Being a Crown ward in Ontario isn’t supposed to be a punishment. Rather, the system offers abused or troubled children – or children with extreme medical conditions – protection by society, a safe home (usually in foster care) and the possibility of a fresh start. And yet the majority of Crown wards fail to acquire even a high school education.

It’s not a small problem. Currently, there are 18,000 Crown wards in Ontario. Some 8,700 of them will be in the care of the province until they turn 19, while 9,300 are temporary wards who may return to their families at some point. As many of these kids move from foster home to foster home and from school to school, the continuum of their education is fractured. And because of that (among other issues), they are three times more likely to drop out of high school than other students.

These grim statistics have not gone unnoticed by the provincial ministries and by Ontario’s 53 children’s aid societies. In fact, improving the education outcomes for Crown wards – and in turn their lifelong employment opportunities – is part of the Ontario government’s long-term strategy for reducing poverty in the province.

We are the substitute parents

As Director of Child and Youth Services at the Durham Children’s Aid Society, Brad Bain has been aware of the problem for some time. A few years ago he took a hard look at the number of kids in the care of his organization who were not graduating from high school and, not surprisingly, discovered that too many of them were falling through gaping cracks in the education system. It could be difficult, for instance, to enrol them in school after they’d been moved to a new district, and there were also more complex problems, like finding the resources to address their multiple behavioural and emotional needs. It’s at odds with the overarching mandate of the Children’s Aid Society (CAS) and a situation that few parents would tolerate. “We are the substitute parents,” says Bain.

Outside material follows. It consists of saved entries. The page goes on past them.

(* ===== verification/Bincode.v ===== *)
(** * Reference instances of the third-party interfaces

    Concrete functions that satisfy the laws of [Deps], used to show that the
    hypotheses of the theorems can hold: the lower-case hexadecimal codec, a
    32-byte polynomial digest standing in for BLAKE3, and codecs in the
    documented bincode 1.x format (little-endian fixed-width integers, [u64]
    lengths, [u32] variant tags, one-byte option tags), built from combinators
    that carry their round-trip proof. *)

From Stdlib Require Import Ascii String.
From S2P Require Import Prelude Text Deps.

(** ** Hexadecimal *)
Fixpoint ref_hex_encode (l : bytes) : string :=
  match l with
  | [] => EmptyString
  | b :: l => String (digit_char (byte_val b / 16))
                (String (digit_char (byte_val b `mod` 16)) (ref_hex_encode l))
  end.
Fixpoint ref_hex_decode (s : string) : option bytes :=
  match s with
  | EmptyString => Some []
  | String h (String l s) =>
      h ← to_digit 16 h; l ← to_digit 16 l; bs ← ref_hex_decode s;
      Some (byte_of (16 * h + l) :: bs)
  | String _ EmptyString => None
  end.
#[export] Instance ref_hex : Hex := {|
  hex_encode := ref_hex_encode;
  hex_decode s := ok_or (ref_hex_decode s) "invalid hex"
|}.

Lemma byte_nibbles c :
  0 ≤ byte_val c / 16 < 16 ∧ 0 ≤ byte_val c `mod` 16 < 16 ∧
  16 * (byte_val c / 16) + byte_val c `mod` 16 = byte_val c.
Proof.
  pose proof (byte_val_range c). pose proof (Z.div_mod (byte_val c) 16 ltac:(lia)).
  pose proof (Z.mod_pos_bound (byte_val c) 16 ltac:(lia)).
  assert (0 ≤ byte_val c / 16 < 16) by (split; [apply Z.div_pos|apply Z.div_lt_upper_bound]; lia).
  lia.
Qed.
Lemma byte_of_nibbles h l :
  0 ≤ h < 16 → 0 ≤ l < 16 →
  byte_val (byte_of (16 * h + l)) / 16 = h ∧ byte_val (byte_of (16 * h + l)) `mod` 16 = l.
Proof.
  intros Hh Hl. rewrite byte_val_of by lia.
  by rewrite Z.mul_comm, Z.div_add_l, Z.div_small, Z.add_0_r, Z.add_comm, Z.mod_add, Z.mod_small
    by lia.
Qed.
Lemma ref_hex_decode_encode b : ref_hex_decode (ref_hex_encode b) = Some b.
Proof.
  induction b as [|c b IH]; [done|]. simpl. destruct (byte_nibbles c) as (Hh & Hl & Heq).
  rewrite !to_digit_char by lia. simpl. rewrite IH. simpl. by rewrite Heq, byte_of_val.
Qed.
Lemma ref_hex_decode_lower n s :
  (String.length s ≤ n)%nat → ref_hex_decode (to_ascii_lowercase s) = ref_hex_decode s.
Proof.
  revert s. induction n as [|n IH]; intros [|h [|l s]] Hn; simpl in *; try lia; try done.
  by rewrite !to_digit_lower, IH by lia.
Qed.
Lemma ref_hex_decode_Some n s b :
  (String.length s ≤ n)%nat → ref_hex_decode s = Some b → to_ascii_lowercase s = ref_hex_encode b.
Proof.
  revert s b. induction n as [|n IH]; intros [|h [|l s]] b Hn; simpl in *; try lia; try done;
    try (intros [= <-]; done).
  destruct (to_digit 16 h) as [dh|] eqn:Hh; simpl; [|done].
  destruct (to_digit 16 l) as [dl|] eqn:Hl; simpl; [|done].
  destruct (ref_hex_decode s) as [bs|] eqn:Hs; simpl; [|done]. intros [= <-].
  apply to_digit_Some in Hh as [Hdh ->]. apply to_digit_Some in Hl as [Hdl ->]. simpl.
  destruct (byte_of_nibbles dh dl Hdh Hdl) as [-> ->]. by rewrite (IH s bs) by (done || lia).
Qed.
Lemma ref_hex_decode_total n s :
  str_len s = 2 * Z.of_nat n → str_all is_ascii_hexdigit s = true → ∃ b, ref_hex_decode s = Some b.
Proof.
  unfold str_len, str_all. revert s. induction n as [|n IH]; intros [|h [|l s]] Hn Hd; simpl in *;
    try lia; [by eexists|].
  apply andb_true_iff in Hd as [[dh Hh]%hexdigit_to_digit Hd].
  apply andb_true_iff in Hd as [[dl Hl]%hexdigit_to_digit Hd].
  destruct (IH s) as [b Hb]; [lia|done|]. rewrite Hh, Hl, Hb. by eexists.
Qed.
#[export] Instance ref_hex_laws : HexLaws.
Proof.
  split; simpl.
  - intros b. unfold str_len. induction b as [|c b IH]; [done|].
    cbn [ref_hex_encode String.length length]. lia.
  - intros b. unfold str_all. induction b as [|c b IH]; [done|]. cbn.
    destruct (byte_nibbles c) as (Hh & Hl & _).
    by rewrite (digit_char_hexdigit _ Hh), (digit_char_hexdigit _ Hl).
  - intros b. induction b as [|c b IH]; [done|]. simpl. rewrite IH.
    destruct (byte_nibbles c) as (Hh & Hl & _). by rewrite !digit_char_lower.
  - intros s b. rewrite ok_or_Ok. split; [by apply (ref_hex_decode_Some (String.length s))|].
    intros Hs. rewrite <-(ref_hex_decode_lower (String.length s)), Hs by done.
    apply ref_hex_decode_encode.
  - intros s n Hl Hd. destruct (ref_hex_decode_total n s Hl Hd) as [b Hb]. exists b. by rewrite Hb.
Qed.

(** ** Hashing

    A digest that depends on every byte and on the length. *)
Definition ref_digest (l : bytes) : Z :=
  foldl (λ acc b, Z.land (65599 * acc + byte_val b + 1) 2305843009213693951) 5381 l.
Definition spread (d : Z) : Z := d * (1 + 2 ^ 64 + 2 ^ 128 + 2 ^ 192).
#[export] Instance ref_blake3 : Blake3 := λ l,
  dexist (le_bytes 32 (spread (ref_digest l))) (le_bytes_length 32 (spread (ref_digest l))).

(** ** Codecs *)
Create HintDb codec.
Record codec (A : Type) := {
  enc : A → bytes;
  dec : bytes → option (A * bytes)
}.
Arguments enc {_} _ _.
Arguments dec {_} _ _.
Definition codec_ok {A : Type} (c : codec A) (P : A → Prop) : Prop :=
  ∀ x rest, P x → dec c (enc c x ++ rest) = Some (x, rest).

Section codecs.
Context {A B : Type}.

Definition c_bytes (n : nat) : codec (array n) := {|
  enc := array_bytes;
  dec l := a ← to_array n (take n l); Some (a, drop n l)
|}.
Definition c_uint (n : nat) : codec Z := {|
  enc := le_bytes n;
  dec l := if bool_decide (n ≤ length l)%nat then Some (le_value (take n l), drop n l) else None
|}.
Definition c_pair (c1 : codec A) (c2 : codec B) : codec (A * B) := {|
  enc x := enc c1 x.1 ++ enc c2 x.2;
  dec l := '(a, l) ← dec c1 l; '(b, l) ← dec c2 l; Some ((a, b), l)
|}.
Definition c_iso (f : A → B) (g : B → A) (c : codec B) : codec A := {|
  enc x := enc c (f x);
  dec l := '(b, l) ← dec c l; Some (g b, l)
|}.
Fixpoint dec_n (c : codec A) (n : nat) (l : bytes) : option (list A * bytes) :=
  match n with
  | O => Some ([], l)
  | S n => '(a, l) ← dec c l; '(xs, l) ← dec_n c n l; Some (a :: xs, l)
  end.
Definition c_list (c : codec A) : codec (list A) := {|
  enc xs := le_bytes 8 (Z.of_nat (length xs)) ++ concat (map (enc c) xs);
  dec l := '(n, l) ← dec (c_uint 8) l; dec_n c (Z.to_nat n) l
|}.
Definition c_option (c : codec A) : codec (option A) := {|
  enc o := match o with None => le_bytes 1 0 | Some x => le_bytes 1 1 ++ enc c x end;
  dec l := '(t, l) ← dec (c_uint 1) l;
           if t =? 0 then Some (None, l) else '(a, l) ← dec c l; Some (Some a, l)
|}.

Lemma c_bytes_ok n : codec_ok (c_bytes n) (λ _, True).
Proof.
  intros a rest _. simpl. pose proof (array_length a) as Hl.
  rewrite take_app_length', drop_app_length' by done.
  by rewrite (to_array_bytes a).
Qed.
Lemma c_uint_ok n m : m < 256 ^ Z.of_nat n → codec_ok (c_uint n) (in_width m).
Proof.
  intros Hm z rest Hz. simpl. pose proof (le_bytes_length n z) as Hl.
  rewrite bool_decide_true by (rewrite length_app; lia).
  rewrite take_app_length', drop_app_length' by done.
  by rewrite le_value_bytes by (unfold in_width in Hz; lia).
Qed.
Lemma c_pair_ok c1 c2 P Q :
  codec_ok c1 P → codec_ok c2 Q → codec_ok (c_pair c1 c2) (λ x, P x.1 ∧ Q x.2).
Proof.
  intros H1 H2 [a b] rest [Ha Hb]. simpl in *. rewrite <-app_assoc, H1 by done. simpl.
  by rewrite H2.
Qed.
Lemma c_iso_ok (f : A → B) g c P :
  (∀ x, P (f x) → g (f x) = x) → codec_ok c P → codec_ok (c_iso f g c) (λ x, P (f x)).
Proof. intros Hgf Hc x rest Hx. simpl. rewrite Hc by done. simpl. by rewrite Hgf. Qed.
Lemma dec_n_ok c P xs rest :
  codec_ok c P → Forall P xs →
  dec_n c (length xs) (concat (map (enc c) xs) ++ rest) = Some (xs, rest).
Proof.
  intros Hc. induction 1 as [|x xs Hx Hxs IH]; simpl; [done|].
  rewrite <-app_assoc, Hc by done. simpl. by rewrite IH.
Qed.
Lemma c_list_ok c P :
  codec_ok c P → codec_ok (c_list c) (λ xs, is_u64 (Z.of_nat (length xs)) ∧ Forall P xs).
Proof.
  intros Hc xs rest [Hlen Hxs]. cbn [c_list enc dec]. rewrite <-app_assoc.
  change (le_bytes 8) with (enc (c_uint 8)). rewrite (c_uint_ok 8 u64_max); [|done|done].
  cbn [mbind option_bind]. rewrite Nat2Z.id. by eapply dec_n_ok.
Qed.
Lemma c_option_ok c P : codec_ok c P → codec_ok (c_option c) (λ o, from_option P True o).
Proof.
  intros Hc [x|] rest Hx; cbn [c_option enc dec]; rewrite <-?app_assoc;
    change (le_bytes 1) with (enc (c_uint 1)); rewrite (c_uint_ok 1 u8_max) by (done || width);
    cbn [mbind option_bind]; simpl; [|done]. by rewrite Hc.
Qed.
End codecs.

(** The widths and shapes the protocol types use. *)
Definition c_u8 : codec Z := c_uint 1.
Definition c_u32 : codec Z := c_uint 4.
Definition c_u64 : codec Z := c_uint 8.
Definition c_u128 : codec Z := c_uint 16.
Definition c_byte : codec byte := c_iso byte_val byte_of c_u8.
Definition c_string : codec string := c_iso str_bytes bytes_str (c_list c_byte).
Lemma c_u8_ok : codec_ok c_u8 is_u8.
Proof. by apply c_uint_ok. Qed.
Lemma c_u32_ok : codec_ok c_u32 is_u32.
Proof. by apply c_uint_ok. Qed.
Lemma c_u64_ok : codec_ok c_u64 is_u64.
Proof. by apply c_uint_ok. Qed.
Lemma c_u128_ok : codec_ok c_u128 is_u128.
Proof. by apply c_uint_ok. Qed.

Lemma codec_ok_weaken {A} (c : codec A) P Q : codec_ok c Q → (∀ x, P x → Q x) → codec_ok c P.
Proof. intros Hc HPQ x rest Hx. by apply Hc, HPQ. Qed.

Lemma c_byte_ok : codec_ok c_byte (λ _, True).
Proof.
  eapply codec_ok_weaken; [apply c_iso_ok, c_u8_ok; intros; apply byte_of_val|].
  intros b _. pose proof (byte_val_range b). width.
Qed.
Lemma c_vec_ok {A} (c : codec A) :
  codec_ok c (λ _, True) → codec_ok (c_list c) (λ xs, is_u64 (Z.of_nat (length xs))).
Proof.
  intros Hc. eapply codec_ok_weaken; [by apply c_list_ok|].
  intros xs Hxs. split; [done|]. by apply Forall_true.
Qed.
Lemma c_string_ok : codec_ok c_string (λ s, is_u64 (str_len s)).
Proof.
  eapply codec_ok_weaken; [apply c_iso_ok, c_vec_ok, c_byte_ok; intros; apply bytes_str_bytes|].
  intros s Hs. cbv beta. by rewrite str_bytes_length.
Qed.
#[export] Hint Resolve c_bytes_ok c_u8_ok c_u32_ok c_u64_ok c_u128_ok c_byte_ok c_vec_ok
  c_string_ok c_pair_ok c_option_ok : codec.
#[export] Hint Unfold codec_ok : codec.
(** Finds the domain on which a codec built from combinators round-trips. *)
Ltac codec_step :=
  first [ apply c_bytes_ok | apply c_u8_ok | apply c_u32_ok | apply c_u64_ok | apply c_u128_ok
        | apply c_byte_ok | apply c_string_ok | apply c_pair_ok | apply c_option_ok
        | solve [auto with codec] | apply c_list_ok ].
Ltac codec_record := apply c_iso_ok; [by intros []|repeat codec_step].

(** [bincode::deserialize] ignores trailing bytes. *)
Definition codec_serialize {A} (c : codec A) : Serialize A := enc c.
Definition codec_deserialize {A} (c : codec A) : Deserialize A := λ l,
  match dec c l with Some (x, _) => Ok x | None => Err "io error" end.
Lemma codec_laws {A} (c : codec A) P :
  codec_ok c P →
  @BincodeLaws A P (codec_serialize c) (codec_deserialize c).
Proof.
  intros Hc x Hx. unfold bincode_de, codec_deserialize, bincode, codec_serialize.
  rewrite <-(app_nil_r (enc c x)). by rewrite Hc.
Qed.

(** A textual codec standing in for [serde_json]. *)
Definition codec_json {A} (c : codec A) : SerdeJson A := {|
  to_json x := bytes_str (enc c x);
  from_json s := codec_deserialize c (str_bytes s)
|}.
Lemma codec_json_laws {A} (c : codec A) P :
  codec_ok c P → @SerdeJsonLaws A P (codec_json c).
Proof. intros Hc x Hx. simpl. rewrite str_bytes_str. by apply (codec_laws c P Hc). Qed.

(** A signature scheme standing in for ed25519: the public key is the digest of
    the seed and a signature is the digest of key and message. *)
Definition ref_tag (pk : array 32) (m : bytes) : array 64 :=
  dexist (le_bytes 64 (ref_digest (array_bytes pk ++ m))) (le_bytes_length 64 _).
#[export] Instance ref_ed25519 : Ed25519 := {|
  ed_public_key sk := ref_blake3 (array_bytes sk);
  ed_sign sk m := ref_tag (ref_blake3 (array_bytes sk)) m;
  ed_valid_key _ := true;
  ed_verify pk m s := bool_decide (s = ref_tag pk m)
|}.
#[export] Instance ref_ed25519_laws : Ed25519Laws.
Proof. split; [done|]. intros sk m. simpl. by apply bool_decide_eq_true. Qed.

(** ** JSON values

    A textual form of [Value] through its injection into labelled trees, standing
    in for [serde_json]'s parser and printer. *)
Section value_ind.
Context (P : Value → Prop) (Hnull : P VNull) (Hbool : ∀ b, P (VBool b)) (Hnum : ∀ n, P (VNumber n))
  (Hstr : ∀ s, P (VString s)) (Harr : ∀ l, Forall P l → P (VArray l))
  (Hobj : ∀ fs, Forall (λ kv, P kv.2) fs → P (VObject fs)).

Fixpoint value_ind' (v : Value) : P v :=
  match v with
  | VNull => Hnull
  | VBool b => Hbool b
  | VNumber n => Hnum n
  | VString s => Hstr s
  | VArray l => Harr l ((fix go l : Forall P l :=
      match l with [] => Forall_nil_2 _ | v :: l => Forall_cons_2 _ _ _ (value_ind' v) (go l) end) l)
  | VObject fs => Hobj fs ((fix go fs : Forall (λ kv, P kv.2) fs :=
      match fs with [] => Forall_nil_2 _ | kv :: fs => Forall_cons_2 _ _ _ (value_ind' kv.2) (go fs) end) fs)
  end.
End value_ind.

Definition value_leaf : Type := unit + bool + Z + string.
Fixpoint value_tree (v : Value) : gen_tree value_leaf :=
  match v with
  | VNull => GenLeaf (inl (inl (inl ())))
  | VBool b => GenLeaf (inl (inl (inr b)))
  | VNumber n => GenLeaf (inl (inr n))
  | VString s => GenLeaf (inr s)
  | VArray l => GenNode 0 (map value_tree l)
  | VObject fs => GenNode 1 (map (λ kv, GenNode 2 [GenLeaf (inr kv.1); value_tree kv.2]) fs)
  end.
Fixpoint tree_value (t : gen_tree value_leaf) : Value :=
  match t with
  | GenLeaf (inl (inl (inl _))) => VNull
  | GenLeaf (inl (inl (inr b))) => VBool b
  | GenLeaf (inl (inr n)) => VNumber n
  | GenLeaf (inr s) => VString s
  | GenNode 0 l => VArray (map tree_value l)
  | GenNode 1 l => VObject (map (λ t, match t with
                                      | GenNode 2 [GenLeaf (inr k); t] => (k, tree_value t)
                                      | _ => (EmptyString, VNull)
                                      end) l)
  | GenNode _ _ => VNull
  end.
Lemma tree_value_tree v : tree_value (value_tree v) = v.
Proof.
  induction v as [| | | |l IH|fs IH] using value_ind'; try done; simpl; f_equal.
  - rewrite map_map. induction IH as [|v l Hv _ IHl]; [done|]. simpl. by rewrite Hv, IHl.
  - rewrite map_map. induction IH as [|[k v] l Hv _ IHl]; [done|]. simpl in *. by rewrite Hv, IHl.
Qed.
#[export] Instance value_eq_dec : EqDecision Value.
Proof.
  refine (λ v w, cast_if (decide (value_tree v = value_tree w))); [|congruence].
  by rewrite <-(tree_value_tree v), <-(tree_value_tree w), e.
Defined.
#[export] Program Instance value_countable : Countable Value :=
  inj_countable' value_tree tree_value tree_value_tree.

Fixpoint pos_bits (p : positive) : string :=
  match p with
  | xH => EmptyString
  | xO p => String "0" (pos_bits p)
  | xI p => String "1" (pos_bits p)
  end.
Fixpoint bits_pos (s : string) : positive :=
  match s with
  | EmptyString => xH
  | String "0" s => xO (bits_pos s)
  | String _ s => xI (bits_pos s)
  end.
Lemma bits_pos_bits p : bits_pos (pos_bits p) = p.
Proof. induction p as [p IH|p IH|]; simpl; congruence. Qed.
#[export] Instance ref_json_value : SerdeJson Value := {|
  to_json v := pos_bits (encode v);
  from_json s := ok_or (decode (bits_pos s)) "invalid JSON"
|}.
#[export] Instance ref_json_value_laws P : SerdeJsonLaws Value P.
Proof. intros v _. simpl. by rewrite bits_pos_bits, decode_encode. Qed.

These kids have already gone through hell. They do not present as the warm and cuddly ones.

Although CAS workers are actively engaged with teachers and testing and schools – as most parents would be – they often find themselves thwarted by any number of obstacles. They can’t get the resources they need or the testing and classroom supports that are required, and it’s difficult to get any of the myriad education needs of their young charges addressed.

“Our kids do not do as well academically as the general population,” Bain says. In fact, based on an analysis done about three years ago, 82 per cent of the 875 kids in care in Durham (470 of whom are permanent wards of the Crown) had special needs, almost half had behavioural problems and 40 per cent risked not being promoted to the next grade. “They are disadvantaged to begin with. They bring behavioural issues, mental-health issues. Schools are very quick to suspend our kids.”

Bain says that his agency is always bending over backwards to get resources in place so the kids can succeed – resources like testing for learning disabilities or psycho-educational assessments or reliable transportation or education assistants in the classroom.

“We were told that we would have to fund our own education assistants. If it were my son or daughter, they would never have the right to do that.”

About five years ago, the Ministry of Children and Youth Services set a goal that every child in the care of the province’s children’s aid societies should achieve a secondary school education. In 2009 the Ministry of Education was brought on board and the initiative became part of the Student Success Strategy, with a target of 85 per cent graduation for the spring of 2011. Bain’s response to that initiative, along with the clear needs of the Crown wards in the care of his agency, was to hire someone who knew the education system inside and out and who could advocate on behalf of his young charges.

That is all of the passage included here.